Personal information
- Born: 9 December 1953 (age 72) Penza, Soviet Union

Sport
- Sport: Basketball
- Club: Player: Dynamo Kuibyshev (1971–73) Azov Tolyatti (1973–75) Pamir Dushanbe (1975–79) Coach: SKA Kiev (1979–81) DAAZ Ulyanovsk (1982–83) Tajikistan SSR team (1983–87) BC Donetsk (1987–90) BC Avtodor Saratov (1991–92) BC Aleskram Kiev (1992–93) BC Donetsk (1993–94) BC Kiev-Basket (1994–95) BC Avtodor Saratov (1995–96) CSK VVS Samara (1996–2002) EVRAZ Yakterinburg (2002–03) BC UNICS (2003–05) Dynamo Moscow (2005–06) Chevakata Vologda (2006–09) WBC Dynamo Novosibirsk (2009–14) BC Krasnye Krylia (2014–15) Burevestnik Yaroslavl (2015–)

= Boris Sokolovsky =

Boris Ilyich Sokolovsky (Бори́с Ильи́ч Соколóвский, born 9 December 1953) is a Russian professional basketball coach and former basketball player.

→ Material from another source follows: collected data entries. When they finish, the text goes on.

(* ===== verification/Dir.v ===== *)
(** * The directory

    Models [src/src/dir.rs]: the region's table of published layouts, the
    transaction word that makes creation, removal and growth recoverable, and
    the recovery of a transaction whose owner died.  The operations are
    programs over the part of the region the directory touches: its own words,
    the linked slabs, the record and membership word of each header, the
    heap's mutation word and the heap. *)

From Stdlib Require Import String.
From S2P Require Import Prelude Atomic Alloc Bytes Schema Header Mem Heap.

(** ** Constants *)

Definition CAPACITY : Z := 32.
Definition CLEAN : Z := 0.
Definition HELD : Z := 1.
Definition EVIDENCE : Z := 2.
Definition ROLLING_BACK : Z := 3.
Definition TRANSACTION_BITS : Z := 2.
Definition VACANT : Z := 0.
Definition PENDING : Z := 1.
Definition PUBLISHED : Z := 2.
Definition CLOSING : Z := 3.
Definition REMOVING : Z := 4.
Definition RELEASED : Z := 5.
Definition QUARANTINED : Z := 6.
Definition CREATE : Z := 0.
Definition REMOVE : Z := 1.
Definition GROW : Z := 2.
Definition STATE_BITS : Z := 3.
Definition STATE_MASK : Z := Z.shiftl 1 STATE_BITS - 1.
Definition GENERATION_MAX : Z := Z.shiftr usize_max STATE_BITS.
Definition ID_BYTES : Z := 32.

(** [dir::Error] *)
Inductive DirError :=
| Busy (owner : Z)
| Full
| Stale
| AdmissionFailed (e : ProjectionError)
| HeapFailed (e : MutationError)
| RolledBackFirst
| InUse
| CloseFailed (e : CloseError).

Inductive Recovered := RolledBack | Released | Retained | Quarantined.

#[export] Instance CloseError_eq_dec : EqDecision CloseError.
Proof. solve_decision. Defined.
#[export] Instance DirError_eq_dec : EqDecision DirError.
Proof. solve_decision. Defined.
#[export] Instance Recovered_eq_dec : EqDecision Recovered.
Proof. solve_decision. Defined.

(** ** Identifiers *)

(** [Id<L>] *)
Record Id := mkId { id_region : RegionId; id_slab : Z; id_entry : Z; id_generation : Z }.

#[export] Instance Id_eq_dec : EqDecision Id.
Proof. solve_decision. Defined.

(** [Id::to_bytes] *)
Definition Id_to_bytes (i : Id) : list Z :=
  to_le_bytes 8 (high (id_region i)) ++ to_le_bytes 8 (low (id_region i)) ++
  to_le_bytes 4 (id_slab i) ++ to_le_bytes 4 (id_entry i) ++ to_le_bytes 8 (id_generation i).

(** [Id::from_bytes] *)
Definition Id_from_bytes (bs : list Z) : option Id :=
  if negb (Z.of_nat (length bs) =? ID_BYTES) then None else
  Some (mkId
    (mkRegionId (from_le_bytes (take 8 bs)) (from_le_bytes (take 8 (drop 8 bs))))
    (from_le_bytes (take 4 (drop 16 bs)))
    (from_le_bytes (take 4 (drop 20 bs)))
    (from_le_bytes (drop 24 bs))).

(** ** State *)

Record Entry := mkEntry { e_state : Z; e_offset : Z }.

Definition Entry_vacant : Entry := mkEntry VACANT 0.

(** [Slab]; the directory's own first slab has the same shape. *)
Record Slab := mkSlab { s_next : Z; s_entries : list Entry }.

Definition Slab_new : Slab := mkSlab 0 (replicate (Z.to_nat CAPACITY) Entry_vacant).

(** The layout of [Slab]: a word and thirty-two pairs of words. *)
Definition SLAB_LAYOUT : Layout := mkLayout 520 8.

Record Directory := mkDirectory {
  transaction : Z;
  pending_slab : Z;
  pending_entry : Z;
  pending_kind : Z;
  pending : Meta;
  root_slab : Slab;
}.

(** [<Directory as Layout>::init]; [pending] is not initialized. *)
Definition Directory_init (uninit : Meta) : Directory := mkDirectory CLEAN 0 0 CREATE uninit Slab_new.

Definition Directory_SCHEMA : SchemaKey := mkSchemaKey (schema_id "evering.directory") 4.
Definition Directory_MAGIC : Z := 0xD1EC.

(** [SlabRef] *)
Inductive SlabRef := SRoot | SLinked (offset : Z).

#[export] Instance SlabRef_eq_dec : EqDecision SlabRef.
Proof. solve_decision. Defined.

Record Slot := mkSlot { slot_slab : Z; slot_entry : Z; slot_generation : Z; slot_vacant : Z }.

(** What the directory's operations touch: its words, the linked slabs by
    offset, the record and membership word of the header at an offset, and the
    heap with its mutation word. *)
Record world (H : Type) := mkWorld {
  w_dir : Directory;
  w_slabs : gmap Z Slab;
  w_headers : gmap Z (record * Z);
  w_mutation : Z;
  w_heap : H;
}.
Arguments mkWorld {H}. Arguments w_dir {H}. Arguments w_slabs {H}. Arguments w_headers {H}.
Arguments w_mutation {H}. Arguments w_heap {H}.

(** [Directory::owner_word] and [Directory::word_owner] *)
Definition owner_word (owner phase : Z) : Z := Z.lor (Z.shiftl (owner + 1) TRANSACTION_BITS) phase.

Definition holder (word : Z) : Z := wrap 8 (saturating_sub (Z.shiftr word TRANSACTION_BITS) 1).

Definition word_owner (word : Z) : option Z := if word =? CLEAN then None else Some (holder word).

(** An entry's word. *)
Definition entry_word (generation state : Z) : Z :=
  Z.lor (wrap usize_bits (Z.shiftl generation STATE_BITS)) state.

Section Directory.
Context {H : Type} `{HO : HeapOps H}.
(** The caller's view: its region, the region offset of the heap's base, the
    identity of the heap's region, and the usable part of the heap. *)
Context (rg : Region) (heap_base : Z) (heap_region : RegionId) (usable_lower usable_length : Z).

Abbreviation W := (world H).
Definition me : Z := member_slot (rg_member rg).

(** *** Accesses *)

Definition with_dir (d : Directory) (w : W) : W :=
  mkWorld d (w_slabs w) (w_headers w) (w_mutation w) (w_heap w).
Definition with_mutation (m : Z) (w : W) : W :=
  mkWorld (w_dir w) (w_slabs w) (w_headers w) m (w_heap w).
Definition with_heap (h : H) (w : W) : W :=
  mkWorld (w_dir w) (w_slabs w) (w_headers w) (w_mutation w) h.
Definition with_header (o : Z) (x : record * Z) (w : W) : W :=
  mkWorld (w_dir w) (w_slabs w) (<[o := x]> (w_headers w)) (w_mutation w) (w_heap w).
Definition with_slabs (s : gmap Z Slab) (w : W) : W :=
  mkWorld (w_dir w) s (w_headers w) (w_mutation w) (w_heap w).

Definition set_transaction (v : Z) (w : W) : W :=
  let d := w_dir w in
  with_dir (mkDirectory v (pending_slab d) (pending_entry d) (pending_kind d) (pending d) (root_slab d)) w.

Definition slab_at (w : W) (r : SlabRef) : Slab :=
  match r with
  | SRoot => root_slab (w_dir w)
  | SLinked o => default (mkSlab 0 []) (w_slabs w !! o)
  end.

Definition set_slab (r : SlabRef) (s : Slab) (w : W) : W :=
  match r with
  | SRoot =>
    let d := w_dir w in
    with_dir (mkDirectory (transaction d) (pending_slab d) (pending_entry d) (pending_kind d) (pending d) s) w
  | SLinked o => with_slabs (<[o := s]> (w_slabs w)) w
  end.

Definition entry_at (w : W) (r : SlabRef) (i : Z) : Entry :=
  default Entry_vacant (s_entries (slab_at w r) !! Z.to_nat i).

Definition load_transaction (w : W) : Z * W := (transaction (w_dir w), w).

Definition cas_transaction (old new : Z) (w : W) : result unit Z * W :=
  if transaction (w_dir w) =? old then (Ok tt, set_transaction new w)
  else (Err (transaction (w_dir w)), w).

Definition store_transaction (v : Z) (w : W) : unit * W := (tt, set_transaction v w).

Definition load_next (r : SlabRef) (w : W) : Z * W := (s_next (slab_at w r), w).

Definition store_next (r : SlabRef) (o : Z) (w : W) : unit * W :=
  (tt, set_slab r (mkSlab o (s_entries (slab_at w r))) w).

Definition load_state (r : SlabRef) (i : Z) (w : W) : Z * W := (e_state (entry_at w r i), w).

Definition load_offset (r : SlabRef) (i : Z) (w : W) : Z * W := (e_offset (entry_at w r i), w).

Definition set_entry (r : SlabRef) (i : Z) (e : Entry) (w : W) : W :=
  set_slab r (mkSlab (s_next (slab_at w r)) (<[Z.to_nat i := e]> (s_entries (slab_at w r)))) w.

Definition store_state (r : SlabRef) (i v : Z) (w : W) : unit * W :=
  (tt, set_entry r i (mkEntry v (e_offset (entry_at w r i))) w).

Definition store_offset (r : SlabRef) (i v : Z) (w : W) : unit * W :=
  (tt, set_entry r i (mkEntry (e_state (entry_at w r i)) v) w).

(** *** The heap under its mutation word *)

Definition begin_mutation : prog W (result unit MutationError) :=
  act r <- (λ w, let '(r, m) := mutation_claim me (w_mutation w) in (r, with_mutation m w)); Ret r.

(** [Mutation::commit] and [Drop for Mutation] *)
Definition mutation_commit (w : W) : unit * W := (tt, with_mutation MUTATION_CLEAN w).
Definition mutation_drop (w : W) : unit * W := (tt, with_mutation MUTATION_POISONED w).

Definition load_mutation (w : W) : MutationState * W := (mutation_state_of (w_mutation w), w).

Definition poison_owner (dead : Z) (w : W) : bool * W :=
  let '(r, m) := poison_mutation dead (w_mutation w) in (r, with_mutation m w).

Definition clear_owner (dead : Z) (w : W) : bool * W :=
  let '(r, m) := clear_dead_owner dead (w_mutation w) in (r, with_mutation m w).

(** [MapTalc::allocate_during] *)
Definition allocate_during (l : Layout) (w : W) : result Meta MutationError * W :=
  match talc_allocate l (w_heap w) with
  | Some (o, h) => (Ok (Meta_from o (size l)), with_heap h w)
  | None => (Err Exhausted, w)
  end.

(** [MapTalc::deallocate_during] of what [m] stands for, of [n] bytes. *)
Definition deallocate_during (m : Meta) (n : Z) (w : W) : unit * W :=
  (tt, with_heap (talc_deallocate (start_offset (view m)) n (w_heap w)) w).

(** [MapTalc::pointer] as an address; the null record is dangling. *)
Definition pointer (m : Meta) : Z :=
  if Meta_is_null m then 1 else map_start (rg_map rg) + heap_base + start_offset (view m).

(** [MapTalc::meta_for] of an address. *)
Definition meta_for (address n : Z) : option Meta :=
  let! offset := checked_sub address (map_start (rg_map rg) + heap_base) in
  let! bound := checked_add usable_lower usable_length in
  let! end_ := checked_add offset n in
  if (usable_lower <=? offset) && (end_ <=? bound) then Some (Meta_from offset n) else None.

(** *** The transaction *)

(** [Directory::claim] *)
Definition tx_claim (owner : Z) : prog W (result unit DirError) :=
  act r <- cas_transaction CLEAN (owner_word owner HELD);
  Ret (map_err (λ word, Busy (holder word)) r).

(** [Transaction::persist] *)
Definition persist (owner slab entry : Z) (m : Meta) (kind : Z) : prog W unit :=
  act_ (λ w, (tt, let d := w_dir w in with_dir
    (mkDirectory (transaction d) slab (pending_entry d) (pending_kind d) (pending d) (root_slab d)) w));
  act_ (λ w, (tt, let d := w_dir w in with_dir
    (mkDirectory (transaction d) (pending_slab d) entry (pending_kind d) (pending d) (root_slab d)) w));
  act_ (λ w, (tt, let d := w_dir w in with_dir
    (mkDirectory (transaction d) (pending_slab d) (pending_entry d) kind (pending d) (root_slab d)) w));
  act_ (λ w, (tt, let d := w_dir w in with_dir
    (mkDirectory (transaction d) (pending_slab d) (pending_entry d) (pending_kind d) m (root_slab d)) w));
  act_ (store_transaction (owner_word owner EVIDENCE));
  Ret tt.

(** [Transaction::pending] *)
Definition load_pending (w : W) : Meta * W := (pending (w_dir w), w).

Since 1986, he has worked as an assistant coach, first with the Soviet, and then with the Russian men's and women's national basketball teams. In 2009, he was named the best women's basketball coach in Russia.

==Club playing career==
Sokolovsky played basketball with several Soviet clubs, from 1971 to 1979.

==Coaching career==
Sokolovsky started working as a coach in 1979, in Kiev, Ukraine. Between 2010 and 2012, he was the head coach of the Russian women's national basketball team.

==Personal==
In 1983, Sokolovsky moved to Tajikistan, where he married Valentina, a national team basketball player. They have a son, Aleksei, and daughters Irina and Olga. Aleksei works as a basketball coach, while Irina and Olga are international basketball players.